### REQUIRED WORK
Which lines below contain the word "live"? Copy each one.

### MATERIAL PROVIDED
Lemma update_assignees_spec id actor add remove expected tick (d d' : Db) a :
  wf d -> update_assignees id actor add remove expected tick d = (d', a) ->
  d' = d \/ exists t o, row d id = Some t /\ executor t = HumanSet /\ phase t <> Terminal /\ task_revision t = expected /\
    a = inr o /\ wrote id t (next_revision (now_ms tick) t) d d'.
Proof.
  intros Hwf E. unfold update_assignees in E. apply rolled_back_spec in E as [->|(o & -> & E)]; [by left|]. right.
  destruct (row d id) as [t|] eqn:Ht; [|done]. case_bool_decide as Hk; [|done]. destruct (is_terminal (phase t)) eqn:Hp; [done|].
  destruct (Z.eqb_spec (task_revision t) expected) as [<-|]; [|done]. cbn [negb] in E. case_bool_decide; [done|].
  pose proof (wf_row _ Hwf id t Ht) as (Hid & Has & Hds).
  match type of E with finish_tx ?u _ _ _ _ ?dd = _ => assert (Hrow : row dd (task_id u) = Some t) end.
  { cbn. rewrite Hid. done. }
  destruct (finish_tx_spec _ _ _ _ _ _ _ _ _ Hrow E) as (_ & H1 & H2 & e & H3 & H4 & H5 & _).
  exists t, o. split_and!; [done|by destruct (executor t)|by intros Hp'; rewrite Hp' in Hp|done..|].
  cbn [task_id set_assignees] in *. rewrite Hid in *. split; [done| | |done| |].
  - by rewrite H1.
  - by destruct t.
  - by exists e.
  - intros id' Hne. unfold assignees_of, active_assignees. rewrite H2. cbn. do 2 f_equal.
    assert (Hg : forall add rows, List.filter (fun r => String.eqb (row_task_id r) id' && live row_revoked_at r)
                   (fold_left (grant_assignee id) add rows)
                 = List.filter (fun r => String.eqb (row_task_id r) id' && live row_revoked_at r) rows).
    { intros l. induction l as [|user l IH]; intros rows; [done|]. simpl. rewrite IH. by apply grant_other. }
    rewrite Hg. generalize (assignee_table (tables d)). clear -Hne. induction remove as [|user l IH]; intros rows; [done|].
    simpl. rewrite IH. by apply revoke_other.
Qed.

Lemma grants_spec id r (d d' : Db) g ty actor expected tick t o :
  wf d -> row d id = Some t -> task_revision t = expected ->
  r = finish_tx t expected ty (Some actor) tick (with_grants g d) -> r = (Some d', inr o) ->
  wrote id t (next_revision (now_ms tick) t) d d'.
Proof.
  intros Hwf Ht <- -> E. pose proof (wf_row _ Hwf id t Ht) as (Hid & Has & Hds).
  assert (Hrow : row (with_grants g d) (task_id t) = Some t) by (cbn; by rewrite Hid).
  destruct (finish_tx_spec _ _ _ _ _ _ _ _ _ Hrow E) as (_ & H1 & H2 & e & H3 & H4 & H5 & _).
  rewrite Hid in *. split; [done| | |done| |].
  - by rewrite H1.
  - by destruct t.
  - by exists e.
  - intros id' _. unfold assignees_of, active_assignees. by rewrite H2.
Qed.

Lemma with_assignees_of_spec (r : Db * (RPCErrors + MutationOutcome)) d' a :
  with_assignees_of r = (d', a) -> r.1 = d' /\ (forall e, r.2 = inl e -> a = inl e).
Proof. destruct r as [d [e|o]]; simpl; intros [= <- <-]; naive_solver. Qed.

Lemma insert_grant_spec id actor spec expected tick (d d' : Db) a :
  wf d -> insert_grant id actor spec expected tick d = (d', a) ->
  d' = d \/ exists t, row d id = Some t /\ task_revision t = expected /\ wrote id t (next_revision (now_ms tick) t) d d'.
Proof.
  intros Hwf E. unfold insert_grant in E. apply with_assignees_of_spec in E as [E _].
  match type of E with (rolled_back d ?r).1 = _ => destruct (rolled_back d r) as [d2 a2] eqn:Er end.
  cbn [fst] in E. subst d2. apply rolled_back_spec in Er as [->|(o & -> & Er)]; [by left|]. right.
  destruct (row d id) as [t|] eqn:Ht; [|done]. destruct (Z.eqb_spec (task_revision t) expected) as [He|]; [|done].
  cbn [negb] in Er. destruct (existsb _ _); [done|]. exists t. split_and!; [done..|]. by eapply grants_spec.
Qed.

Lemma revoke_grant_spec id actor gid expected tick (d d' : Db) a :
  wf d -> revoke_grant id actor gid expected tick d = (d', a) ->
  d' = d \/ exists t, row d id = Some t /\ task_revision t = expected /\ wrote id t (next_revision (now_ms tick) t) d d'.
Proof.
  intros Hwf E. unfold revoke_grant in E. apply with_assignees_of_spec in E as [E _].
  match type of E with (rolled_back d ?r).1 = _ => destruct (rolled_back d r) as [d2 a2] eqn:Er end.
  cbn [fst] in E. subst d2. apply rolled_back_spec in Er as [->|(o & -> & Er)]; [by left|]. right.
  destruct (row d id) as [t|] eqn:Ht; [|done]. destruct (Z.eqb_spec (task_revision t) expected) as [He|]; [|done].
  cbn [negb] in Er. destruct (existsb _ _); [|done]. cbn [negb] in Er. exists t. split_and!; [done..|]. by eapply grants_spec.
Qed.

(** A new row among rows that none of its keys violates. *)
Record inserted (t : Task) (d d' : Db) : Prop := {
  in_fresh : violates t d = false;
  in_rows : task_table (tables d') = <[task_id t := t]> (task_table (tables d));
  in_new : task_revision t = 1 /\ assignees t = None /\ data_scope t = None;
  in_event : exists e, task_event d' = task_event d ++ [e] /\ event_task_id e = task_id t /\ event_revision e = 1;
  in_others id' : id' <> task_id t -> assignees_of d' id' = assignees_of d id'
}.

Lemma insert_assignees_other id id' users rows rows' :
  id' <> id -> insert_assignees id users rows = Some rows' ->
  List.filter (fun r => String.eqb (row_task_id r) id' && live row_revoked_at r) rows'
  = List.filter (fun r => String.eqb (row_task_id r) id' && live row_revoked_at r) rows.
Proof.
  intros Hne. revert rows. induction users as [|u users IH]; intros rows; cbn [insert_assignees]; [by intros [= ->]|].
  destruct (existsb _ _); [done|]. intros E. rewrite (IH _ E), List.filter_app. simpl.
  destruct (String.eqb_spec id id'); [done|]. by rewrite app_nil_r.
Qed.

Lemma insert_task_spec digest a root tick (d d' : Db) r :
  insert_task digest a root tick d = (d', r) ->
  d' = d \/ (let id := "t-" +:+ new_uuid tick in let t := new_row digest a id (default id root) (now_ms tick) in
             inserted t d d' /\ exists e, r = Some (inr (id, e))).
Proof.
  unfold insert_task. set (id := "t-" +:+ _). set (t := new_row _ _ _ _ _).
  destruct (violates t d) eqn:Hv; [intros [= <- _]; by left|].
  match goal with |- context [rolled_back d ?x] => destruct (rolled_back d x) as [d2 a2] eqn:E end.
  intros [= <- <-]. apply rolled_back_spec in E as [->|(x & -> & E)]; [by left|]. right.
  destruct (insert_assignees _ _ _) as [rows|] eqn:Hi; [|done]. injection E as E <-.
  unfold insert_event_tx in E. destruct (existsb _ _); [done|]. injection E as <-.
  split; [|by eexists]. split; try done.
  - by eexists.
  - intros id' Hne. unfold assignees_of, active_assignees. cbn. do 2 f_equal. by eapply insert_assignees_other.
Qed.

Lemma violates_row t (d : Db) id u :
  wf d -> violates t d = false -> row d id = Some u -> id <> task_id t /\ same_creation u t = false /\ same_origin u t = false.
Proof.
  intros Hwf Hv Hu. unfold violates in Hv. rewrite existsb_false in Hv.
  assert (Hin : (id, u) ∈ map_to_list (task_table (tables d))) by by apply elem_of_map_to_list.
  rewrite Forall_forall in Hv. specialize (Hv _ Hin). simpl in Hv. rewrite !orb_false_iff in Hv. destruct Hv as [[Hid Hc] Ho].
  apply String.eqb_neq in Hid. pose proof (wf_row _ Hwf _ _ Hu) as [<- _]. split_and!; [done..|]. done.
Qed.

Lemma inserted_row t (d d' : Db) id : inserted t d d' -> row d' id = if decide (id = task_id t) then Some t else row d id.
Proof.
  intros Hi. unfold row. rewrite (in_rows _ _ _ Hi). destruct (decide _) as [->|]; [by rewrite lookup_insert_eq|].
  by rewrite lookup_insert_ne.
Qed.

Lemma inserted_fresh t (d d' : Db) : wf d -> inserted t d d' -> row d (task_id t) = None.
Proof.
  intros Hwf Hi. destruct (row d (task_id t)) as [u|] eqn:E; [|done].
  by apply (violates_row t) in E as [? _]; [|done|apply Hi].
Qed.

Lemma same_creation_sym (t u : Task) : same_creation t u = same_creation u t.
Proof. unfold same_creation. by rewrite (String.eqb_sym (user_id _)), (String.eqb_sym (app_id _)), (String.eqb_sym (idempotency_key _)). Qed.
Lemma same_origin_sym (t u : Task) : same_origin t u = same_origin u t.
Proof.
  unfold same_origin. destruct (origin_ref t), (origin_ref u); try done.
  by rewrite (String.eqb_sym (origin_kind _)), (String.eqb_sym (origin_id _)).
Qed.

Lemma inserted_wf t (d d' : Db) : wf d -> rooted d t -> inserted t d d' -> wf d'.
Proof.
  intros Hwf Hroot Hi. pose proof (inserted_fresh _ _ _ Hwf Hi) as Hnew. pose proof (fun id => inserted_row _ _ _ id Hi) as Hrow.
  pose proof Hi as [Hv _ (Hr1 & Ha & Hs) (e & He & Heid & Hrev) _].
  split.
  - intros id u. rewrite Hrow. destruct (decide _) as [->|]; [by intros [= <-]|apply (wf_row _ Hwf)].
  - intros id. rewrite (events_of_snoc d _ _ _ He), fmap_app, (wf_events _ Hwf), Hrow, Heid.
    destruct (decide _) as [->|Hne].
    + rewrite Hnew, String.eqb_refl. simpl. by rewrite Hrev, Hr1.
    + destruct (String.eqb_spec (task_id t) id); [done|]. by rewrite app_nil_r.
  - intros id u. rewrite Hrow. destruct (decide _) as [->|]; [|apply (wf_revision _ Hwf)]. intros [= <-]. lia.
  - intros i j u v. rewrite !Hrow. destruct (decide (i = _)) as [->|], (decide (j = _)) as [->|]; [done| | |apply (wf_creation _ Hwf)].
    + intros [= <-] Hj. apply (violates_row t) in Hj as (_ & E & _); [|done..]. by rewrite same_creation_sym, E.
    + intros Hj [= <-]. apply (violates_row t) in Hj as (_ & E & _); [|done..]. by rewrite E.
  - intros i j u v. rewrite !Hrow. destruct (decide (i = _)) as [->|], (decide (j = _)) as [->|]; [done| | |apply (wf_origin _ Hwf)].
    + intros [= <-] Hj. apply (violates_row t) in Hj as (_ & _ & E); [|done..]. by rewrite same_origin_sym, E.
    + intros Hj [= <-]. apply (violates_row t) in Hj as (_ & _ & E); [|done..]. by rewrite E.
  - intros i u. rewrite Hrow. intros Hu. assert (H : rooted d u).
    { destruct (decide _) as [->|]; [by injection Hu as <-|by eapply (wf_rooted _ Hwf)]. }
    eapply rooted_mono; [|exact H]. intros j v Hj. rewrite Hrow.
    destruct (decide (j = task_id t)) as [->|]; [by rewrite Hnew in Hj|by exists v].
  - destruct (wf_forest _ Hwf) as [rank Hrank].
    exists (fun i => if decide (i = task_id t) then match parent_id t with Some p => S (rank p) | None => O end else rank i).
    intros i u p. rewrite Hrow. destruct (decide (i = task_id t)) as [->|Hne].
    + intros [= <-] Hp. rewrite Hp. unfold rooted in Hroot. rewrite Hp in Hroot. destruct Hroot as (tp & Htp & _).
      destruct (decide _) as [->|]; [congruence|lia].
    + intros Hu Hp. pose proof (wf_rooted _ Hwf _ _ Hu) as Hr. unfold rooted in Hr. rewrite Hp in Hr. destruct Hr as (tp & Htp & _).
      destruct (decide _) as [->|]; [congruence|]. by eapply Hrank.
Qed.

Lemma inserted_evolves t (d d' : Db) : wf d -> inserted t d d' -> evolves d d'.
Proof.
  intros Hwf Hi id u Hu. pose proof (inserted_fresh _ _ _ Hwf Hi) as Hnew. rewrite (inserted_row _ _ _ id Hi).
  destruct (decide _) as [->|Hne]; [congruence|]. exists u. split_and!; [done..|]. intros _. symmetry. by apply (in_others _ _ _ Hi).
Qed.

(** Tables that differ in schemas and notes only *)
Definition same_tasks (d d' : Db) : Prop := tables d' = tables d /\ task_event d' = task_event d.

Lemma same_tasks_wf d d' : same_tasks d d' -> wf d -> wf d'.
Proof. intros [Ht He] [W1 W2 W3 W4 W5 W6 W7]. split; unfold rooted, row, events_of in *; rewrite ?Ht, ?He; assumption. Qed.

Lemma same_tasks_evolves d d' : same_tasks d d' -> evolves d d'.
Proof. intros [Ht He] id t Hr. unfold row, assignees_of in *. rewrite Ht. by exists t. Qed.
End tables.

(** Takes the guards of an edit apart. *)
Ltac guards :=
  repeat match goal with
    | H : context [if ?b then _ else _] |- _ => destruct b eqn:?; try done
    | H : context [match ?x with _ => _ end] |- _ => destruct x eqn:?; try done
    | H : inr _ = inr _ |- _ => injection H as H
    | H : fails _ = inr _ |- _ => done
    end.

(** ** Which request may do what *)

Section permitted.
Context {Number : Type}.
Abbreviation Value := (Value Number).
Abbreviation Task := (Task Value).
Abbreviation Db := (Db (Number := Number)).
Abbreviation Request := (Request (Number := Number)).
Abbreviation CommitResultReq := (CommitResultReq (Number := Number)).

(** The revision a request says it has seen. *)
Definition expects (r : Request) : option (TaskId * Z) :=
  let of_env env := Some (env_task_id env, env_expected_revision env) in
  match r with
  | ReqSetPromiseWait id _ e | ReqBind id _ _ _ e | ReqRelease id _ _ _ e | ReqFinishPromiseFailure id _ e
  | ReqCancelPromised id e | ReqArchive id e | ReqAssignees id _ _ e | ReqGrant id _ e | ReqRevoke id _ e => Some (id, e)
  | ReqStarted env | ReqRunning env | ReqProgress env _ _ | ReqWaiting env _ | ReqProfile env _ | ReqAck env _ _
  | ReqFail env _ => of_env env
  | ReqCommit req => Some (cm_task_id req, cm_expected_revision req)
  | ReqControl req => if rc_recursive req then None else (fun e => (rc_task_id req, e)) <$> rc_expected_revision req
  | ReqDelegatedControl _ id _ _ e => (fun e => (id, e)) <$> e
  | _ => None
  end.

### ANSWER TO THIS EXERCISE
    assert (Hg : forall add rows, List.filter (fun r => String.eqb (row_task_id r) id' && live row_revoked_at r)
                 = List.filter (fun r => String.eqb (row_task_id r) id' && live row_revoked_at r) rows).
  List.filter (fun r => String.eqb (row_task_id r) id' && live row_revoked_at r) rows'
  = List.filter (fun r => String.eqb (row_task_id r) id' && live row_revoked_at r) rows.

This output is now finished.